One of three announced candidates for governor — Rep. Sumner Lipman, R-Augusta, and Lewiston Mayor James Howaniec, a Democrat, being the other two — King has hit the campaign trail 1 1/2 years before the general election with a slow but steady trot.

It was only within the last few weeks that King left the Democrats for both moral and political considerations. The 1994 gubernatorial election, he said, will be unlike any other. Sure, there will be crowded primaries next June, but the time is ripe for an independent candidate to cut a swath through next year’s political jungle.

“The Democratic Party as an institution has become too much the party that is looking for something from government,” King told the Bangor Daily News editorial board Monday afternoon.

So far, the issues agenda of the man who for 17 years on “Maine Watch” gobbled up unprepared politicians is unpolished, but King’s broad plan concerns a complete transformation of the way Maine conducts its governmental business.

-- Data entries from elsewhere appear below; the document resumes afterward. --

(* ===== verification/Registry.v ===== *)
(** * The registry of sessions, windows and resources ([phux-core])

    [registry.rs], [session.rs], [resource.rs], [terminal.rs]. A slotmap is a [gmap] and
    [insert_with_key] takes the key the slotmap picked as an argument: what the crate
    documents of it, that a key is never picked twice, is a premise of the steps below.
    [SystemTime::now] is an argument too. *)

From stdpp Require Import gmap.
From S2P Require Import Prelude Window.

(* phux-core/src/resource.rs ResourceKind *)
Inductive ResourceKind : Type := Kind_Terminal | Kind_AgentSession.
#[export] Instance ResourceKind_eq_dec : EqDecision ResourceKind.
Proof. solve_decision. Defined.

(* phux-core/src/terminal.rs TerminalFacet *)
Record TerminalFacet : Type := mkTerminalFacet { dims : Z * Z; cwd : bytes; title : option bytes }.
(* phux-core/src/resource.rs AgentFacet *)
Record AgentFacet : Type := mkAgentFacet {
  provider : bytes; native_id : option bytes; state : option bytes
}.
(* phux-core/src/resource.rs ResourceDescriptor *)
Record ResourceDescriptor : Type := mkResource {
  resource_id : ResourceId;
  kind : ResourceKind;
  parent : option ResourceId;
  window : option WindowId;
  terminal : option TerminalFacet;
  agent : option AgentFacet
}.
(* phux-core/src/session.rs Session *)
Record Session : Type := mkSession {
  session_id : SessionId;
  name : bytes;
  windows : list WindowId;
  active_window : option WindowId;
  created_at : Z;
  keep_empty : bool
}.
(* phux-core/src/registry.rs Registry *)
Record Registry : Type := mkRegistry {
  reg_sessions : gmap SessionId Session;
  reg_windows : gmap WindowId Window;
  reg_resources : gmap ResourceId ResourceDescriptor
}.
(* phux-core/src/registry.rs RegistryError *)
Inductive RegistryError : Type :=
| UnknownSession (id : SessionId)
| UnknownWindow (id : WindowId)
| UnknownResource (id : ResourceId)
| ParentKindMismatch (parent : ResourceId) (actual required : ResourceKind).

Definition set_sessions (r : Registry) m := mkRegistry m (reg_windows r) (reg_resources r).
Definition set_windows (r : Registry) m := mkRegistry (reg_sessions r) m (reg_resources r).
Definition set_resources (r : Registry) m := mkRegistry (reg_sessions r) (reg_windows r) m.

Definition with_windows (s : Session) ws a : Session :=
  mkSession (session_id s) (name s) ws a (created_at s) (keep_empty s).
Definition with_window (d : ResourceDescriptor) w : ResourceDescriptor :=
  mkResource (resource_id d) (kind d) (parent d) w (terminal d) (agent d).

(* phux-core/src/registry.rs Registry::new *)
Definition new : Registry := mkRegistry ∅ ∅ ∅.

(** ** Creation *)

(* phux-core/src/registry.rs Registry::new_session *)
Definition new_session (r : Registry) (id : SessionId) (name : bytes) (now : Z) : Registry :=
  set_sessions r (<[id := mkSession id name [] None now false]> (reg_sessions r)).

(* phux-core/src/registry.rs Registry::new_window *)
Definition new_window (r : Registry) (window_id : WindowId) (session : SessionId)
    : result RegistryError Registry :=
  if negb (bool_decide (is_Some (reg_sessions r !! session))) then Err (UnknownSession session)
  else
    let r := set_windows r (<[window_id := mkWindow window_id session [] None None]> (reg_windows r)) in
    match reg_sessions r !! session with
    | Some s =>
        let s := with_windows s (windows s ++ [window_id])
                   (match active_window s with None => Some window_id | a => a end) in
        Ok (set_sessions r (<[session := s]> (reg_sessions r)))
    | None => Ok r
    end.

And the Perot influence is there, as well, as King points to his charts to buttress his case: the rise of state spending vs. inflation, the loss of manufacturing jobs, the high taxes paid in Maine compared with Boston and Manchester, N.H., and, of course, the cost of Workers’ Compensation.

Together, he says, these factors, when combined with the state’s attitude toward economic development and the lengthy environmental permitting process, repel business, which is the cornerstone of a state’s economy.

“The problem is, we are losing that base,” King said. “Everything else depends on that, in terms of the economy.”

One of the obstacles to genuine reform, as opposed to the nickel-and-dime approaches taken by Augusta in recent years, is the development of a professional political class in Maine — that is politicians whose primary concern is to stay in office, King said.

“And I won’t die if I don’t win,” said King, who was raised in Alexandria, Va., graduated from Dartmouth College and the University of Virginia Law School, and moved to Maine in 1969 to work for Pine Tree Legal Assistance Inc.

If he does win, King imagines himself as a policy-wonk, hands-on chief executive, a governor who will roll up his sleeves and chat up department underlings.

“I’m a great advocate of government by walking around,” said King, who worked on the successful effort to remove billboards from Maine highways and the Land for Maine’s Future referendum.

Now for the numbers. Based on previous independent campaigns — James Longley for governor in 1974, Sherry Huber and John Menario for governor in 1986, Jonathan Carter for Congress in 1992, Ross Perot for president in 1992, and so on — King figures there’s a core independent base that gives him a starting point of 25 percent of the vote. Assuming he needs 40 percent to win, that’s not a bad starting point, he says.

“I honestly think we’re in uncharted territory,” he said.

Although his background is diverse, King acknowledges he is now known by much of the electorate as a talking-head host of a public television show often ignored by “Joe Sixpack.” That, he said, has its advantages and its disadvantages.

“I’m having to overcome that perception,” he said. “I just have to answer that by performance.”